湯治場の温泉街の面影を色濃く残すのが山形県の肘折温泉です。出羽三山の主峰・月山の北東麓に位置し、開湯は大同2年(807年)とされています。
泉質はナトリウム‐塩化物・炭酸水素塩泉で、塩化物と重層、炭酸ガスの相乗効果から、多様な効能があり、古くから愛されてきました。また炭酸水素塩泉の作用で、古い角質を洗い流してくれるという、女性には嬉しい美肌効果もあります。
この温泉が一番賑わうのは早朝5時。両側に宿や土産物店が並ぶ細い通りに、名物の朝市が立ちます。冬場を除く毎日、地元のお母さんたちが、採れたての野菜や果実、山菜、お惣菜などを並べます。
浴衣姿の宿泊客が集まり、旬の味覚とあたたかい会話を楽しみます。
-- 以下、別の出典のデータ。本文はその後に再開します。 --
Lemma generated_news_in_the_sentiment_analysis_witness :
  exists frame s1,
    DataCollector.load_or_fetch_market_news sample_libraries sample_moment
      "wheat" 30 false (DataCollector.init 0%nat)
    = (Return frame, s1)
    /\ Forall (fun r =>
                 n_crop r = "wheat"
                 /\ In (n_headline r, n_sentiment r)
                      (DataCollector.news_samples "wheat")
                 /\ (n_sentiment r = "positive" \/ n_sentiment r = "negative"
                     \/ n_sentiment r = "neutral")
                 /\ now sample_moment - 30 * 86400 <= n_date r
                    <= now sample_moment) frame
    /\ forall src crop' a,
         load_or_fetch_market_news src crop' = frame ->
         frame <> [] ->
         exists analysis a' positive negative neutral,
           analyze_market_sentiment src crop' a = (Return (Some analysis), a')
           /\ dict_get "positive_news_count" analysis = Some (VInt positive)
           /\ dict_get "negative_news_count" analysis = Some (VInt negative)
           /\ dict_get "neutral_news_count" analysis = Some (VInt neutral)
           /\ dict_get "headlines" analysis
              = Some (VList (map n_headline frame))
           /\ positive + negative + neutral = Z.of_nat (length frame).
Proof.
  apply (generated_news_in_the_sentiment_analysis sample_libraries
           sample_moment "wheat" false (DataCollector.init 0%nat)).
  - exact sample_choice_in_range.
  - right. reflexivity.
  - reflexivity.
Defined.

(** The news of the sample generators: the draws of the first days. *)
Example first_generated_news :
  firstn 3
    (match fst (DataCollector.load_or_fetch_market_news sample_libraries
                  sample_moment "wheat" 30 false (DataCollector.init 0%nat))
     with
     | Return frame => map (fun r => (n_headline r, n_sentiment r)) frame
     | Raise _ => []
     end)
  = [ ("Weather conditions threaten wheat yield in major producing regions",
       "negative");
      ("Analysts predict strong wheat market for next quarter", "positive");
      ("Weather conditions threaten wheat yield in major producing regions",
       "negative") ].
Proof. vm_compute. reflexivity. Qed.

Example capitalized_sample :
  nth 3 (DataCollector.news_samples "sweet CORN") (EmptyString, EmptyString)
  = ("Sweet corn prices stabilize after recent volatility", "neutral").
Proof. reflexivity. Qed.

(** The analyzer on what the sample generators produce, an hour after the
    generation: the history was generated for wheat and is analysed for
    corn. *)
Definition generated_source : data_source :=
  {| load_or_fetch_historical_prices := fun _ =>
       match fst (DataCollector.load_or_fetch_historical_prices
                    sample_libraries sample_moment "wheat" false
                    (DataCollector.init 0%nat)) with
       | Return frame => frame
       | Raise _ => []
       end;
     load_or_fetch_market_news := fun _ =>
       match fst (DataCollector.load_or_fetch_market_news sample_libraries
                    sample_moment "wheat" 30 false
                    (DataCollector.init 0%nat)) with
       | Return frame => frame
       | Raise _ => []
       end;
     load_or_fetch_weather_forecast := fun _ =>
       match fst (DataCollector.load_or_fetch_weather_forecast
                    sample_libraries sample_moment "midwest" false
                    (DataCollector.init 0%nat)) with
       | Return frame => frame
       | Raise _ => []
       end;
     datetime_now := now sample_moment + 3600;
     today := "1970-01-10";
     chart_fault := None |}.

Example corn_on_the_history_of_wheat :
  match fst (analyze_price_trends Sample.runtime generated_source "corn"
               "1 week" DataAnalyzer.init) with
  | Return (Some analysis) =>
      (dict_get "crop" analysis,
       LLMAdvisor.format_f Sample.runtime 2
         (default VNone (dict_get "current_price" analysis)),
       dict_get "projection_pct" analysis)
  | _ => (None, Raise (ValueError EmptyString), None)
  end
  = (Some (VStr "corn"), Return "600.00", Some (VInt 0)).
Proof. vm_compute. reflexivity. Qed.
(** * The lead store of the sales CRM front-end

    A shallow embedding of [src/contexts/AppContext.tsx]: the request
    deduplicator, the single-slot result cache, the API record
    transformer and the lead mutations, with the properties the
    specification states about them. Where the variant of the provider in
    [src/unnamed/part_000] differs on a modelled operation, it is embedded
    next to it. Further properties follow for the same code and for the
    rest of the provider: the bodies [addLead] and [addTodo] send and how
    they read back, the refetch of [addLead], the task operations, the
    single-lead fetch, the readers of the collections, and the phone input
    of the lead forms in [src/components/leads].

    JavaScript values are embedded as an inductive type, React state and
    the two [useRef] cells as one record that every operation threads
    explicitly, and every awaited remote call as an input of the operation
    that awaits it. *)

From Stdlib Require Import ZArith Ascii String List Permutation Sorted Lia.
From stdpp Require Import base option list strings gmap pretty.

Set Warnings "-register-all".
Local Open Scope string_scope.
Local Open Scope Z_scope.

(** ** JavaScript values *)

Module JS.
Let w1 := after_query (a_world s) (site_query selected_site).
Let w2 := after_query w1 (forecast_query (format_value site_id)).
Let w3 := after_query w2 (status_query (format_value site_id)).

Hypothesis site_answer :
  read_sql_answer env (w_trace (a_world s)) (site_query selected_site)
  = Done site_df.
Hypothesis site_found : df_empty site_df = false.
Hypothesis site_code : iloc0 site_df "SiteCode" = inr site_id.
Hypothesis forecast_answer :
  read_sql_answer env (w_trace w1) (forecast_query (format_value site_id))
  = Done forecast_df.

(** The page when the forecast has been shown: what the rest of the script
    does from there. *)
Lemma page_up_to_the_forecast :
  page env format_value merge_and_fill style_rows integ_db order_db
    selected_site s
  = (status_df <~ run (read_sql env order_db
                         (status_query (format_value site_id))) ;;
     statuses <~ pandas (column_values status_df "OrderStatusId") ;;
     (if existsb isin_1_6 statuses
      then st (st_error invalid_status_message) ;;; stop
      else sret tt) ;;;
     orders_df <~ run (read_sql env order_db
                         (orders_query (format_value site_id))) ;;
     st (st_subheader "Actual Orders (Yesterday)") ;;;
     st (st_dataframe (rename "Quantity" "OrderedQty" orders_df) 1500) ;;;
     comparison <~ pandas (merge_and_fill
                             (rename "OrderQty" "ForecastedOrderQty" forecast_df)
                             (rename "Quantity" "OrderedQty" orders_df)) ;;
     st (st_subheader "Forecast vs Actual Comparison") ;;;
     styles <~ pandas (style_rows comparison) ;;
     st (st_dataframe_styled comparison styles 1500))
      (mkApp w2
         (a_page s ++ page_header
          ++ [st_subheader "Forecasted Orders (Yesterday)";
              st_dataframe (rename "OrderQty" "ForecastedOrderQty" forecast_df)
                1500])%list).
Proof.
  unfold page.
  apply String.eqb_neq in selected.
  unfold sbind at 1. unfold st at 1.
  unfold sbind at 1. unfold st at 1.
  unfold sbind at 1. unfold st at 1.
  unfold sbind at 1. rewrite selected. unfold sret at 1.
  cbn [a_world a_page].
  unfold sbind at 1.
  rewrite (run_read_sql_done env integ_db c1 _ site_df _ integ_connected)
    by exact site_answer.
  cbn [a_world a_page].
  unfold sbind at 1. rewrite site_found. unfold sret at 1.
  unfold sbind at 1. unfold pandas at 1. rewrite site_code.
  unfold sbind at 1.
  rewrite (run_read_sql_done env integ_db c1 _ forecast_df _ integ_connected)
    by exact forecast_answer.
  cbn [a_world a_page].
  unfold sbind at 1. unfold st at 1.
  unfold sbind at 1. unfold st at 1.
  cbn [a_world a_page]. fold w1. fold w2.
  unfold page_header. rewrite <- !app_assoc. reflexivity.
Qed.
Set Default Proof Using "Type*".
Open Scope N_scope.

(** ** JavaScript values *)

(** [!v] for a value that is a string or [undefined]: the empty string and
    [undefined] are falsy. *)
Definition truthy_string (v : option string) : bool :=
  match v with
  | Some s => bool_decide (s ≠ "")
  | None => false
  end.

(** [!v] for a value that is a number or [undefined]: [0] and [undefined]
    are falsy. *)
Definition truthy_number (v : option N) : bool :=
  match v with
  | Some n => bool_decide (n ≠ 0)
  | None => false
  end.

(** [a || b] on strings that may be [undefined]. *)
Definition or_else (a : option string) (b : option string) : option string :=
  if truthy_string a then a else b.

(** [String.prototype.split(sep)] for a one-character separator. *)
Fixpoint split (sep : Ascii.ascii) (s : string) : list string :=
  match s with
  | EmptyString => [EmptyString]
  | String c s' =>
      if decide (c = sep) then EmptyString :: split sep s'
      else match split sep s' with
           | [] => [String c EmptyString]
           | w :: ws => String c w :: ws
           end
  end.

(** The separator of [split(' ')]. *)
Definition space : Ascii.ascii := Ascii.ascii_of_N 32.

(** The JSON values the handlers send with [res.json]. *)
#[warnings="-register-all"]
Inductive json :=
| JNull
| JBool (b : bool)
| JNum (n : N)
| JStr (s : string)
| JArr (l : list json)
| JObj (fields : list (string * json)).

Definition JOpt {A} (f : A → json) (v : option A) : json :=
  match v with
  | Some a => f a
  | None => JNull
  end.

(** [const { k, ...rest } = o]: the object without its own property [k]. *)
Definition omit (k : string) (o : list (string * json)) : list (string * json) :=
  filter (λ kv, kv.1 ≠ k) o.

Definition has_key (k : string) (o : list (string * json)) : Prop :=
  k ∈ o.*1.

(** ** jsonwebtoken

    A symbolic model of the [jsonwebtoken] package: a token is its header
    algorithm, its payload and the key that produced its signature, and a
    signature verifies exactly when the verifying key corresponds to the
    signing key under the header algorithm.  The compact serialisation
    (base64url segments joined by dots) is the [Wire] interface. *)
Module jwt.

Inductive algorithm :=
| HS256 | HS384 | HS512
| RS256 | RS384 | RS512
| PS256 | PS384 | PS512
| ES256 | ES384 | ES512
| none.

#[global] Instance algorithm_eq_dec : EqDecision algorithm.
Proof. solve_decision. Defined.

(** Key material: a shared secret, or one half of an RSA key pair named
    by its key id. *)
Inductive key :=
| Secret (s : string)
| PrivateKey (kid : string)
| PublicKey (kid : string).

#[global] Instance key_eq_dec : EqDecision key.
Proof. solve_decision. Defined.

(** The claims the handlers sign and read, with the registered claims
    [iat] and [exp] that [sign] adds. *)
Record Payload := {
  id : option N;
  username : option string;
  email : option string;
  verified : option bool;
  iat : option N;
  exp : option N
}.

#[global] Instance Payload_eq_dec : EqDecision Payload.
Proof. solve_decision. Defined.

Record Token := {
  alg : algorithm;
  payload : Payload;
  (** the key whose signature over header and payload the token
      carries; [None] when the third segment is no valid signature *)
  signed_by : option key
}.

#[global] Instance Token_eq_dec : EqDecision Token.
Proof. solve_decision. Defined.

(** The compact serialisation of tokens. *)
Class Wire := {
  serialize : Token → string;
  parse : string → option Token;
  parse_serialize : ∀ t, parse (serialize t) = Some t;
  serialize_nonempty : ∀ t, serialize t ≠ ""
}.

Definition HS_ALGS := [HS256; HS384; HS512].
Definition RSA_KEY_ALGS := [RS256; RS384; RS512; PS256; PS384; PS512].
Definition PUB_KEY_ALGS := [RS256; RS384; RS512; PS256; PS384; PS512; ES256; ES384; ES512].

Definition is_HS (a : algorithm) : bool := bool_decide (a ∈ HS_ALGS).
Definition is_RSA (a : algorithm) : bool := bool_decide (a ∈ RSA_KEY_ALGS).

(** A key that is [undefined] or the empty string. *)
Definition falsy_key (k : key) : bool :=
  match k with
  | Secret s => bool_decide (s = "")
  | _ => false
  end.

(** Does a signature made with [sk] under [a] verify against [vk]? *)
Definition signature_ok (a : algorithm) (sk vk : key) : bool :=
  match sk, vk with
  | Secret s, Secret s' => is_HS a && bool_decide (s = s')
  | PrivateKey k, PublicKey k' => is_RSA a && bool_decide (k = k')
  | _, _ => false
  end.

(** [jwt.sign(payload, secretOrPrivateKey, { algorithm, expiresIn })] at
    clock time [now] (seconds); [algorithm] defaults to HS256. *)
Definition sign `{Wire} (p : Payload) (k : key) (algorithm : option algorithm)
    (expiresIn : N) (now : N) : string + string :=
  let a := default HS256 algorithm in
  if falsy_key k then inl "secretOrPrivateKey must have a value"
  else match k with
       | Secret _ =>
           if is_HS a then
             inr (serialize {| alg := a;
                               payload := {| id := id p; username := username p;
                                             email := email p; verified := verified p;
                                             iat := Some now; exp := Some (now + expiresIn) |};
                               signed_by := Some k |})
           else inl "secretOrPrivateKey must be an asymmetric key"
       | PrivateKey _ =>
           if is_RSA a then
             inr (serialize {| alg := a;
                               payload := {| id := id p; username := username p;
                                             email := email p; verified := verified p;
                                             iat := Some now; exp := Some (now + expiresIn) |};
                               signed_by := Some k |})
           else inl "secretOrPrivateKey must be a symmetric key"
       | PublicKey _ => inl "secretOrPrivateKey must be a private key"
       end.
のどかないで湯の里の光景です。
旅館では、現代版の湯治プランを用意するところも多く、長期とまではいかなくとも、2泊3泊のスタイルで、湯の効能を実感することができます。居心地のいい温泉地でじっくり日頃の疲れを取り療養する、そんな夏休みを計画してみれはいかがでしょうか。